When should I get them out?
In many people, wisdom teeth can erupt and grow normally, and there is no reason to remove them. While everyone should have a routine dental X-ray around the time of wisdom tooth emergence, only people with pain or signs of impaction or abnormalities need removal.
Occasionally, your surgeon may recommend a period of observation as it may be too early to tell whether your teeth will become impacted or not.
If your dentist does recommend removal, timing wisdom tooth extraction is based on a combination of symptoms, risks, and convenience. Removing wisdom teeth too early can mean a more challenging operation as the teeth may still be deeply embedded in the jaw bone; too late can mean an increased risk of complications due to the negative effects of ageing on the bone, teeth and gums.
Having wisdom teeth removed from age 18-25 is generally recommended, as there is a decreased chance of damage to adjacent teeth, lower risks associated with the procedure, and a faster recovery time.
What are the risks?
As with any surgery, there are some risks associated with the procedure.

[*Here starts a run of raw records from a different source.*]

(* ===== verification/SchedulerSpec.v ===== *)
(** * The scheduler: interfaces and invariant

    What the scheduler asks of the queues, of the KV cache manager and of the
    encoder cache, as classes of laws, and the invariant that its operations
    keep.  The steps are verified in [SchedulerStep] and [SchedulerUpdate],
    against these classes only. *)

From S2P Require Import Prelude FreeQueue Request BlockHash EncoderCache RequestQueue SchedUtils KVCacheManager Scheduler.
Local Open Scope Z_scope.

(** ** Queues *)

(** A policy adds the request it is given and nothing else. *)
Class PolicyPerm (P : policy) : Prop := {
  enqueue_perm r l : enqueue P r l ≡ₚ r :: l;
  requeue_perm r l : requeue P r l ≡ₚ r :: l;
}.

#[export] Instance fcfs_perm : PolicyPerm fcfs_policy.
Proof. split; intros r l; [symmetry; apply Permutation_cons_append|done]. Qed.

#[export] Instance priority_perm : PolicyPerm priority_policy.
Proof.
  assert (H : ∀ r l, insort r l ≡ₚ r :: l).
  { intros r l. induction l as [|x l IH]; simpl; [done|]. destruct (request_lt r x); [done|]. by rewrite IH, Permutation_swap. }
  split; apply H.
Qed.

Section Queues.
Context {Q : Type} `{QueueRefines Q P}.
Implicit Types (q : Q) (l : list Request) (r : Request).

(** The step of the reference queue, read off the queue's own operation. *)
Ltac queue_op op Hq Hok :=
  destruct (represents_step _ _ op Hq Hok) as (q' & Hstep & Hq'); simpl in Hstep, Hq'; unfold finish in Hstep.

Lemma rep_add q l r : represents q l → py_id r ∉ py_id <$> l → runs (add_request r q) (λ q', represents q' (enqueue P r l)).
Proof. intros Hq Hok. queue_op (OpAdd r) Hq Hok. destruct (add_request r q); [|done]. by injection Hstep as ->. Qed.

Lemma rep_pop q x l : represents q (x :: l) → runs (pop_request q) (λ '(y, q'), y = x ∧ represents q' l).
Proof. intros Hq. queue_op OpPop Hq I. destruct (pop_request q) as [[y q1]|]; [|done]. by injection Hstep as -> ->. Qed.

Lemma rep_peek q x l : represents q (x :: l) → peek_request q = Ok x.
Proof. intros Hq. queue_op OpPeek Hq I. destruct (peek_request q) as [y|]; [|done]. by injection Hstep as _ ->. Qed.

Lemma rep_prepend q l r : represents q l → py_id r ∉ py_id <$> l → runs (prepend_request r q) (λ q', represents q' (requeue P r l)).
Proof. intros Hq Hok. queue_op (OpPrepend r) Hq Hok. destruct (prepend_request r q); [|done]. by injection Hstep as ->. Qed.

Lemma rep_prepend_all q l rs :
  represents q l → NoDup (py_id <$> (rs ++ l)) →
  runs (prepend_requests rs q) (λ q', represents q' (foldl (λ l r, requeue P r l) l rs)).
Proof. intros Hq Hok. queue_op (OpPrependAll rs) Hq Hok. destruct (prepend_requests rs q); [|done]. by injection Hstep as ->. Qed.

Lemma rep_remove_all q l rs : represents q l → runs (remove_requests rs q) (λ q', represents q' (filter_requests rs l)).
Proof. intros Hq. queue_op (OpRemoveAll rs) Hq I. destruct (remove_requests rs q); [|done]. by injection Hstep as ->. Qed.

Lemma rep_bool q l : represents q l → queue_bool q = negb (bool_decide (l = [])).
Proof. intros Hq. queue_op OpBool Hq I. by injection Hstep as _ ->. Qed.

Lemma rep_len q l : represents q l → queue_len q = py_len l.
Proof. intros Hq. queue_op OpLen Hq I. by injection Hstep as _ ->. Qed.

Lemma rep_iter q l : represents q l → queue_iter q = Ok l.
Proof. intros Hq. queue_op OpIter Hq I. destruct (queue_iter q) as [y|]; [|done]. by injection Hstep as _ ->. Qed.
(* ===== verification/SchedulerStep.v ===== *)
(** * The scheduler: a step

    [schedule] keeps the invariant of [SchedulerSpec], passes every assertion
    on its way, and hands out what its budgets allow.  First the running
    requests with preemption, then the waiting ones, then the output. *)

From S2P Require Import Prelude FreeQueue Request BlockHash EncoderCache RequestQueue SchedUtils KVCacheManager Scheduler SchedulerSpec.
Local Open Scope Z_scope.

Section Step.
Context {K E Q : Type} `{!KVCache K, !EncoderCacheOps E, !RequestQueue Q} {P : policy}.
Context `{!QueueRefines Q P, !PolicyPerm P} {mml : Z} {block_hasher : option BlockHasher}.
Context `{!KVLaws K mml block_hasher, !EncLaws E}.
Variable cfg : Settings.
Hypothesis Hcfg : settings_ok cfg mml.
(** What has not come back yet, for every request. *)
Variable q : string → list Sent.
Implicit Types (s : Scheduler K E Q) (st : Step) (r : Request) (rid id : string) (v : gmap string Z).

(** What scheduling leaves of a request. *)
Definition fixed r := (py_id r, request_id r, priority r, arrival_time r, max_tokens r, all_token_ids r, output_token_ids r).
Definition fixed_of s id := fixed <$> requests s !! id.

(** The fields that the two phases leave alone. *)
Definition kept_fields s := (finished_req_ids s, current_step s, pause_state s, prev_step_scheduled_req_ids s).

(** *** Preempting a request *)

Lemma preempted_ok drop fl r :
  request_ok r → num_in_flight_tokens r = tokens_of fl → request_ok (preempted drop r) ∧ waiting_ok fl (preempted drop r).
Proof.
  intros Hr Hfl. pose proof (rq_preemptions _ Hr). split.
  - apply (request_ok_content r); simpl; try done. lia.
  - split; try done. left. simpl. split; [done|lia].
Qed.

Lemma preempt_spec p w v s run run' rid drop lw ls :
  core cfg q p w v (requests s) run (kv s) (enc s) → w = lw ++ ls → represents (waiting s) lw → run ≡ₚ rid :: run' →
  runs (_preempt_request rid drop s) (λ s', ∃ lw', represents (waiting s') lw' ∧
    core cfg q p (lw' ++ ls) (delete rid v) (requests s') run' (kv s') (enc s') ∧
    running s' = running s ∧ skipped_waiting s' = skipped_waiting s ∧ kept_fields s' = kept_fields s ∧ (∀ id, fixed_of s' id = fixed_of s id) ∧
    ∀ id, id ≠ rid → requests s' !! id = requests s !! id).
Proof.
  intros Hc -> Hlw Hrun. assert (Hin : rid ∈ run) by (rewrite Hrun; left).
  destruct (core_running _ Hc Hin) as (r & Hr & Hid & Hok & Hro & Hnw).
  destruct (co_req Hc _ _ Hr) as (_ & _ & Hfl & _). destruct (preempted_ok drop (q rid) r Hok Hfl) as [Hok' Hw'].
  unfold _preempt_request, the_request. rewrite Hr. cbn [unwrap mbind result_bind].
  rewrite (bool_decide_true _ (run_status _ _ _ _ _ Hro)). cbn [py_assert mbind result_bind].
  eapply runs_bind; [by apply (kv_free_law v), Hc|]. intros k Hk. rewrite Hid in Hk.
  eapply runs_bind; [apply enc_free_law; [apply Hok|apply Hc]|]. intros e He.
  eapply runs_bind; [apply (rep_prepend (waiting s) lw (preempted drop r)); [done|]|].
  { intros Hx. apply (core_fresh _ _ Hc Hin Hr). rewrite fmap_app, elem_of_app. by left. }
  intros wq Hwq. cbn [runs]. exists (requeue P (preempted drop r) lw). split; [done|].
  assert (Hreqs : requests (put_request (preempted drop r) s) = <[rid:=preempted drop r]> (requests s)) by (rewrite <-Hid; done).
  cbn [requests set_reset_preempted_req_ids set_inflight_prefills set_waiting set_kv set_enc]. rewrite Hreqs.
  split_and!; [|done|done|done| |].
  - eapply (core_perm _ _ _ (preempted drop r :: (lw ++ ls))); [|by rewrite requeue_perm|done|done|done].
    by eapply core_preempt.
  - intros id. unfold fixed_of. cbn [requests set_reset_preempted_req_ids set_inflight_prefills set_waiting set_kv set_enc]. rewrite Hreqs. destruct (decide (id = rid)) as [->|Hne]; [by rewrite lookup_insert_eq, Hr|by rewrite lookup_insert_ne].
  - intros id Hne. by rewrite lookup_insert_ne.
Qed.

(** *** The victim *)

Lemma max_request_spec rs :
  rs ≠ [] → runs (max_request rs) (λ m, m ∈ rs ∧ ∀ x, x ∈ rs → key_lt m x = false).
Proof.
  destruct rs as [|r rs]; [done|]. intros _. simpl. revert r. induction rs as [|y rs IH]; intros r.
  - split; [left|]. intros x ->%list_elem_of_singleton. unfold key_lt. rewrite !Z.ltb_irrefl. by rewrite andb_false_r.
  - simpl. destruct (IH (if key_lt r y then y else r)) as [Hin Hmax]. split.
    + apply elem_of_cons in Hin as [Heq|?]; [|by right; right]. rewrite Heq. destruct (key_lt r y); [right; left|left].
    + intros x [->|[->|Hx]%elem_of_cons]%elem_of_cons; [| |by apply Hmax; right].
      all: specialize (Hmax _ (list_elem_of_here _ _)); destruct (key_lt r y) eqn:Elt; try done.
      all: unfold key_lt in *; repeat first [rewrite orb_false_iff in *|rewrite orb_true_iff in *|rewrite andb_false_iff in *|rewrite andb_true_iff in *|
        rewrite Z.ltb_lt in *|rewrite Z.ltb_ge in *|rewrite Z.eqb_eq in *|rewrite Z.eqb_neq in *]; lia.
Qed.

(** A step that takes back what it gave to [rid]. *)
Record unscheduled rid st st' : Prop := {
  us_running : scheduled_running_reqs st' = filter (λ x, x ≠ rid) (scheduled_running_reqs st);
  us_others : (scheduled_new_reqs st', scheduled_resumed_reqs st', preempted_reqs st') =
    (scheduled_new_reqs st, scheduled_resumed_reqs st, preempted_reqs st);
  us_pend id : id ≠ rid → pend st' id = pend st id;
  us_budget : token_budget st ≤ token_budget st' ∧ input_budget st ≤ input_budget st';
}.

Some minor swelling, bruising, bleeding, and pain is to be expected, and this usually lasts no more than one week.
The following small but unexpected complications may occur following your surgery:
- dry socket, or alveolar osteitis, is a painful condition of excessive inflammation in the wisdom tooth socket and this can occur days after the procedure. Dry socket is not an infection, but a failure to appropriately maintain a blood clot in the extraction socket, which is necessary for healing to occur. Dry socket is much more common in cigarette smokers, and so it’s generally advised not to smoke in the days preceding wisdom tooth extraction, up until the gum tissue has healed.
- nerve injury. Close to the roots of lower wisdom teeth is a nerve that supplies feeling to the lip and chin. Sometimes this can be damaged during the procedure, leading to temporary numbness in these areas. Another nerve that supplies taste and feeling to the tongue may also be injured during the procedure, but this is less likely. Very rarely, nerve injuries can be permanent. Your surgeon should discuss this with you during consultation, as the wisdom tooth may not be suitable for extraction if intimately involved with the nerves in the region.

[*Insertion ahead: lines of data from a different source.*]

Lemma schedule_waiting_requests_spec budget v st s grammar defer :
  run_inv cfg q budget v st s → py_len (running s) ≤ max_num_running_reqs cfg →
  runs (schedule_waiting_requests cfg new_queue grammar defer st s) (λ '(st', s'), ∃ v', phase_inv budget v' st' s' ∧ same_requests s s' ∧
    running_part st' = running_part st ∧ py_len (running s') ≤ max_num_running_reqs cfg ∧ running s `prefix_of` running s' ∧
    (preempted_reqs st ≠ [] → running s' = running s)).
Proof.
  intros Hri Hmax. unfold schedule_waiting_requests, running_loras. rewrite (st_loras _ _ Hcfg). cbn [mbind result_bind].
  pose proof (run_phase _ _ _ _ Hri) as Hphase.
  destruct (bool_decide (preempted_reqs st = []) && _) eqn:Ego; [|simpl; by exists v].
  apply andb_true_iff in Ego as [Hpre _]. apply bool_decide_eq_true in Hpre.
  destruct Hphase as [(lw & ls & Hlw & Hls & Hc) Hst Hsub].
  assert (Hwi : wait_inv budget v (mkWaitStep st ∅ new_queue) s lw ls []) by (split; try done; by rewrite app_nil_r).
  eapply runs_bind; [apply (waiting_loop_spec budget _ v _ s lw ls [] grammar defer Hwi); [|done]|].
  { rewrite (rep_len _ _ Hlw), (rep_len _ _ Hls), length_app. unfold py_len. lia. }
  intros [w1 s1] (v1 & lw1 & ls1 & lk1 & Hwi1 & Hsame1 & Hpart1 & Hmax1 & Hpre1).
  eapply runs_bind; [by apply (restore_skipped budget v1 w1 s1 lw1 ls1 lk1)|].
  intros s2 (Hphase2 & Hsame2 & Hrun2). simpl. exists v1.
  assert (Hdone : ∀ s3, (waiting s3, skipped_waiting s3, requests s3, running s3, kv s3, enc s3, kept_fields s3) =
      (waiting s2, skipped_waiting s2, requests s2, running s2, kv s2, enc s2, kept_fields s2) →
    phase_inv budget v1 (w_step w1) s3 ∧ same_requests s s3 ∧ running_part (w_step w1) = running_part st ∧
    py_len (running s3) ≤ max_num_running_reqs cfg ∧ running s `prefix_of` running s3 ∧ (preempted_reqs st ≠ [] → running s3 = running s)).
  { intros s3 [= E1 E2 E3 E4 E5 E6 E7 E8 E9 E10]. destruct Hphase2 as [P1 P2 P3]. split_and!; try done.
    - split; [|done|by rewrite E4]. by rewrite E1, E2, E3, E4, E5, E6.
    - etransitivity; [exact Hsame1|]. etransitivity; [exact Hsame2|]. split; [unfold kept_fields; congruence|]. intros id. unfold fixed_of. by rewrite E3.
    - by rewrite E4, Hrun2.
    - by rewrite E4, Hrun2. }
  apply Hdone. by destruct defer.
Qed.
End Waiting.
(** The counters after the whole output. *)
Definition counted o s s' : Prop := ∀ id, requests s' !! id =
  match od_get (so_num_scheduled_tokens o) id with
  | Some n => counted_request o (current_step s) n (py_len (default [] (od_get (so_scheduled_spec_decode_tokens o) id))) <$> requests s !! id
  | None => requests s !! id
  end.

Lemma update_after_counts o s :
  NoDup (od_keys (so_num_scheduled_tokens o)) → (∀ id r, requests s !! id = Some r → request_id r = id) →
  (∀ id, id ∈ od_keys (so_num_scheduled_tokens o) → is_Some (requests s !! id)) →
  runs (_update_after_schedule cfg o s) (λ s', counting_frame s' = counting_frame (set_finished_req_ids ∅ s) ∧ counted o s s').
Proof.
  intros Hnd Hids Hsome. set (nums := so_num_scheduled_tokens o) in *. unfold _update_after_schedule. fold nums.
  eapply runs_bind.
  { apply (foldM_requests update_scheduled fst (λ x, advance x.2) nums s Hnd).
    - intros x Hx. apply Hsome. by apply list_elem_of_fmap_2.
    - intros s1 [id n] r _ Hr Hr1 _. unfold update_scheduled, the_request. cbn [fst snd] in *. rewrite Hr1. cbn [unwrap mbind result_bind runs].
      split; [|done]. cbn [requests set_inflight_prefills]. by rewrite <-(Hids id r Hr). }
  intros s1 (Hf1 & Hin1 & Hout1). set (s2 := set_reset_preempted_req_ids _ _).
  assert (Hreq2 : requests s2 = requests s1) by done.
  assert (Hf2 : counting_frame s2 = counting_frame (set_finished_req_ids ∅ s)) by (unfold counting_frame in *; injection Hf1; intros; cbn; congruence).
  assert (Hget : ∀ id n, od_get nums id = Some n → requests s2 !! id = advance n <$> requests s !! id).
  { intros id n Hn. rewrite Hreq2. apply (Hin1 (id, n)). by apply od_get_Some_in. }
  assert (Hnone : ∀ id, od_get nums id = None → requests s2 !! id = requests s !! id).
  { intros id Hn. rewrite Hreq2. apply Hout1. by apply od_get_None in Hn. }
  assert (Hstep : current_step s2 = current_step s) by (by injection Hf2).
  destruct (async_scheduling cfg) eqn:Ea.
  - eapply runs_mono.
    { apply (foldM_requests (add_placeholders cfg o) (λ id, id) (λ id, placed o (current_step s) (py_len (default [] (od_get (so_scheduled_spec_decode_tokens o) id)))) (od_keys nums) s2).
      - by rewrite list_fmap_id.
      - intros id [n Hn]%od_get_keys. rewrite (Hget id n Hn). rewrite fmap_is_Some. apply Hsome, od_get_keys. by rewrite Hn.
      - intros s3 id r [n Hn]%od_get_keys Hr Hr3 Hf3. unfold add_placeholders, the_request. rewrite Hr3. cbn [unwrap mbind result_bind].
        assert (Hid : request_id r = id). { rewrite (Hget id n Hn) in Hr. apply fmap_Some in Hr as (r0 & Hr0 & ->). by apply (Hids id r0). }
        assert (Hstep3 : current_step s3 = current_step s) by (rewrite <-Hstep; by injection Hf3).
        unfold placed. destruct (is_prefill_chunk r); cbn [runs]; [split; [by rewrite insert_id|done]|]. rewrite Hstep3.
        split; [|done]. rewrite put_reqs, <-Hid. by destruct (use_v2_model_runner cfg). }
    intros s3 (Hf3 & Hin3 & Hout3). split; [congruence|].
    intros id. fold nums. unfold counted_request. rewrite Ea. destruct (od_get nums id) as [n|] eqn:Hn.
    + rewrite Hin3 by (apply od_get_keys; by rewrite Hn). rewrite (Hget id n Hn). by destruct (requests s !! id).
    + rewrite Hout3; [by apply Hnone|]. rewrite list_fmap_id. by apply od_get_None.
  - cbn [runs]. split; [done|]. intros id. fold nums. unfold counted_request. rewrite Ea. destruct (od_get nums id) as [n|] eqn:Hn; [by apply Hget|by apply Hnone].
Qed.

- post-operative infections are a complication of any surgical procedure, and wisdom tooth extraction is no different. While there is no need to routinely use antibiotics after tooth extraction, your surgeon may offer antibiotic therapy if there are early signs of infection at the surgical site.

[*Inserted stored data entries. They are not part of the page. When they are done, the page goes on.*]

(* ===== verification/SchedulerUpdate.v ===== *)
(** * The scheduler: outputs, arrivals and ends

    [update_from_output] folds the tokens of a step back into the requests,
    [add_request] and [finish_requests] bring requests in and take them out;
    all of them keep the invariant of the scheduler. *)

From S2P Require Import Prelude FreeQueue Request BlockHash EncoderCache RequestQueue SchedUtils KVCacheManager Scheduler SchedulerSpec SchedulerStep SchedulerWaiting SchedulerRun.
Local Open Scope Z_scope.

(** ** Taking requests out *)

Definition drop_ids (X : gset string) (l : list string) : list string := filter (λ id, id ∉ X) l.
Definition drop_requests (X : gset string) (l : list Request) : list Request := filter (λ x, request_id x ∉ X) l.

Lemma drop_request_ids X l : request_id <$> drop_requests X l = drop_ids X (request_id <$> l).
Proof.
  unfold drop_ids, drop_requests. induction l as [|x l IH]; [done|]. rewrite fmap_cons. destruct (decide (request_id x ∈ X)).
  - rewrite !filter_cons_False by (intros Hn; by apply Hn). done.
  - rewrite !filter_cons_True by done. by rewrite fmap_cons, IH.
Qed.

Lemma drop_ids_app X l l' : drop_ids X (l ++ l') = drop_ids X l ++ drop_ids X l'.
Proof. apply filter_app. Qed.

Lemma drop_ids_more X rid l : drop_ids ({[rid]} ∪ X) l = filter (λ id, id ≠ rid) (drop_ids X l).
Proof.
  unfold drop_ids. induction l as [|x l IH]; [done|]. destruct (decide (x ∈ X)).
  - rewrite !(filter_cons_False (λ id, id ∉ _)) by set_solver. done.
  - rewrite (filter_cons_True (λ id, id ∉ X)) by done. destruct (decide (x = rid)).
    + rewrite !filter_cons_False by set_solver. done.
    + rewrite !filter_cons_True by set_solver. by rewrite IH.
Qed.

‘Knocked out’ or ‘in the chair’?
Wisdom teeth can be removed under local anaesthesia, or general anaesthesia. In either case, the surgical procedure involved is the same. Your specialist will generally offer both options, unless there’s a particular reason to not proceed with one or the other.
General anaesthetic is performed in a day surgery or hospital and involves a specialist anaesthetist to put you to sleep using medications through a drip. As a result, you will not be awake for the procedure nor remember any associated discomfort.
A general anaesthetic is very safe and commonly used for minor operations, but they do require you to be fasted for at least six hours before the operation, and you may experience some drowsiness, nausea, or lethargy for 24 hours afterwards. Depending on your medical status and conditions, you may not be suitable for general anaesthetic.
Local anaesthetic involves the administration of dental injections to numb the tooth and surrounding tissues. While the dental injections may cause some minor discomfort initially, the procedure is painless, but you may still feel vibration and hear noises associated with the dental instruments.
But no general anaesthetic means no associated side effects, so most people can return to their usual duties shortly after the procedure. Local anaesthetic may not be suitable in complex or difficult cases, or if you suffer from severe anxiety visiting the dentist.